Hoje em dia, existem duas ideias sobre a evolução do jornalismo português ao longo dos anos. Há quem defenda que o jornalismo piorou, mas também quem discorde e admita que o jornalismo está somente num processo de renovação. Qual a sua opinião?
Não consigo tomar partido por uma delas, taxativamente, embora haja com certeza uma renovação, nem que seja pelo avanço tecnológico. Tal como disse anteriormente, a gestão das redações está, na minha opinião, pior. Isso tem reflexos no trabalho, naturalmente. Com a sensação do “estou farto e estou a ser explorado” vem também algum desleixo e vontade de despachar, com consequências no tratamento da informação. Mas ainda há muita gente com vontade de trabalhar e a trabalhar bem, que consegue fazer vir ao de cima o seu gosto pela profissão. As mudanças custam sempre, mas são necessárias e inevitáveis. Desde que não se perca a essência do que é o jornalismo, da sua missão. As tecnologias obrigam-nos a adaptar, a lidar com este ‘jornalismo cidadão’ que deixa fotografias e relatos nas redes sociais. O que é nos distingue, então? Não podemos ficar pela superficialidade e pela ligeireza. Por outro lado, admira-me que o ensino ainda falhe tanto. Os estagiários chegam agora a saber editar um vídeo, é certo, mas a maior parte não é informada, não tem prática de ver/ler notícias e, pior, quando não sabe não consegue tentar saber por si. Há alguns bons exemplos de cursos, que conseguem melhor estabelecer o equilíbrio entre o saber pensar e o saber fazer, mas muitos outros não exigem o suficiente dos alunos. Não consigo compreender como uma pessoa que escreve com erros tem boas notas num curso de Jornalismo.

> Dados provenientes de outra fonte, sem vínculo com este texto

(* ===== verification/ServicesLoad.v ===== *)
(** * The security server: loading and reading a policy (security/selinux/ss/services.c)

    [security_load_policy] reads a binary policy, converts the SID table to it
    and installs both; [security_read_policy] writes the policy in force to a
    buffer.  The sequence number a call gives to the other parts of the kernel
    ([avc_ss_reset], the notifications) is part of its result. *)

From Stdlib Require Import Ascii String.
From S2P Require Import Prelude Ebitmap Hashtab PolicyFile Context Sidtab Avtab Policydb Mls PolicydbOps Sample MlsText Conditional PolicyRead PolicyWrite Classmap Services ServicesSid ServicesObj PolicyLoad.

(** ** Loading *)

(** [policydb_read] into the global [policydb] has cleared it; after a failure
    what it holds is freed, and the next load clears it again. *)
Definition policydb_freed (len : Z) : policydb := set_pd_len policydb_zero len.

Definition set_mapping (s : ss) (mapping : list selinux_mapping) (size : Z) : ss :=
  mk_ss (ss_policydb s) (ss_sidtab s) (ss_initialized s) (latest_granting s) mapping size
    (selinux_enforcing s) (selinux_policycap_netpeer s) (selinux_policycap_openperm s).

(** [ss_initialized = 1; seqno = ++latest_granting;] *)
Definition next_seqno (s : ss) : Z := u32 (latest_granting s + 1).
Definition set_loaded (s : ss) : ss :=
  mk_ss (ss_policydb s) (ss_sidtab s) true (next_seqno s) (current_mapping s) (current_mapping_size s)
    (selinux_enforcing s) (selinux_policycap_netpeer s) (selinux_policycap_openperm s).

(** The first policy.  Result: [rc], the state, the sequence number. *)
Definition load_first (s : ss) (data : list ascii) (m : kmem) : option (Z * ss * option Z * kmem) :=
  r ← policydb_read data m;
  match r with
  | Fails rc m => Some (rc, set_ss_policydb s (policydb_freed 0), None, m)
  | Done p _ m =>
      let len := Z.of_nat (length data) in
      let p := set_pd_len p len in
      '(rc, map, m) ← selinux_set_mapping p secclass_map m;
      match map with
      | None => Some (rc, set_ss_policydb s (policydb_freed len), None, m)
      | Some (mapping, size) =>
          let s := set_mapping s mapping size in
          let '(rc, t, m) := policydb_load_isids p (si_cache (ss_sidtab s)) m in
          let s := match t with Some t => set_ss_sidtab s t | None => s end in
          if nz rc then Some (rc, set_ss_policydb s (policydb_freed len), None, m)
          else
            s ← security_load_policycaps (set_ss_policydb s p);
            let s := set_loaded s in
            Some (0, s, Some (latest_granting s), m)
      end
  end.

(** [sidtab_map(&sidtab, clone_sid, &newsidtab)], then
    [sidtab_map(&newsidtab, convert_context, &args)].  Result: [rc] and the
    new table. *)
Definition convert_sidtab (s : ss) (newp : policydb) (new : sidtab) (m : kmem) : option (Z * sidtab * kmem) :=
  let '(rc, _, (new, m)) := sidtab_map (ss_sidtab s) clone_sid (new, m) in
  if nz rc then Some (rc, new, m)
  else
    let '(rc, new, m) := sidtab_map new (convert_step s newp) (Some m) in
    m ← m;
    Some (rc, new, m).

(** A later policy; [newsidtab] and its cache are on the stack. *)
Definition load_next (s : ss) (data : list ascii) (m : kmem) : option (Z * ss * option Z * kmem) :=
  r ← policydb_read data m;
  match r with
  | Fails rc m => Some (rc, s, None, m)
  | Done newp _ m =>
      let newp := set_pd_len newp (Z.of_nat (length data)) in
      let '(rc, new, m) := policydb_load_isids newp (replicate SIDTAB_CACHE_LEN None) m in
      match new with
      | None => Some (rc, s, None, m)
      | Some new =>
          if nz rc then Some (rc, s, None, m)
          else
            '(rc, map, m) ← selinux_set_mapping newp secclass_map m;
            match map with
            | None => Some (rc, s, None, m)
            | Some (mapping, size) =>
                '(rc, newp, m) ← security_preserve_bools s newp m;
                if nz rc then Some (rc, s, None, m)
                else
                  let s := set_ss_sidtab s (sidtab_shutdown (ss_sidtab s)) in
                  '(rc, new, m) ← convert_sidtab s newp new m;
                  if nz rc then Some (rc, s, None, m)
                  else
                    let s := set_ss_sidtab (set_ss_policydb s newp) (sidtab_set new) in
                    s ← security_load_policycaps s;
                    let s := set_loaded (set_mapping s mapping size) in
                    Some (0, s, Some (latest_granting s), m)
            end
      end
  end.

Definition security_load_policy (s : ss) (data : list ascii) (m : kmem) : option (Z * ss * option Z * kmem) :=
  if negb (ss_initialized s) then load_first s data m else load_next s data m.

Para terminar, que conselhos chave daria a um jovem que ingressou agora no mundo do jornalismo?
Em primeiro lugar, não desanimar perante todo o discurso sobre a crise. Teremos sempre novas crises, mais cedo ou mais tarde. Contudo, a falta de emprego obriga a esforços extra. A concorrência é muita, por isso há que marcar a diferença – é preciso atitude, disponibilidade, capacidade de desembaraço, não ter medo de dar ideias. É obrigatório acompanhar a atualidade, ler/ouvir/ver em diferentes registos para saber fazê-lo também e aprender a ver o mundo sob diferentes ângulos. É bom apostar em formações que sejam úteis – uma nova língua, uma boa especialização em determinada área -, envolver-se em projetos que possam dar experiência. Não é uma profissão fácil, mas pode recompensar-nos muito.
Trabalho realizado no âmbito da unidade curricular “Técnicas Redactoriais”, no ano letivo 2014-2015, na Universidade Autónoma de Lisboa.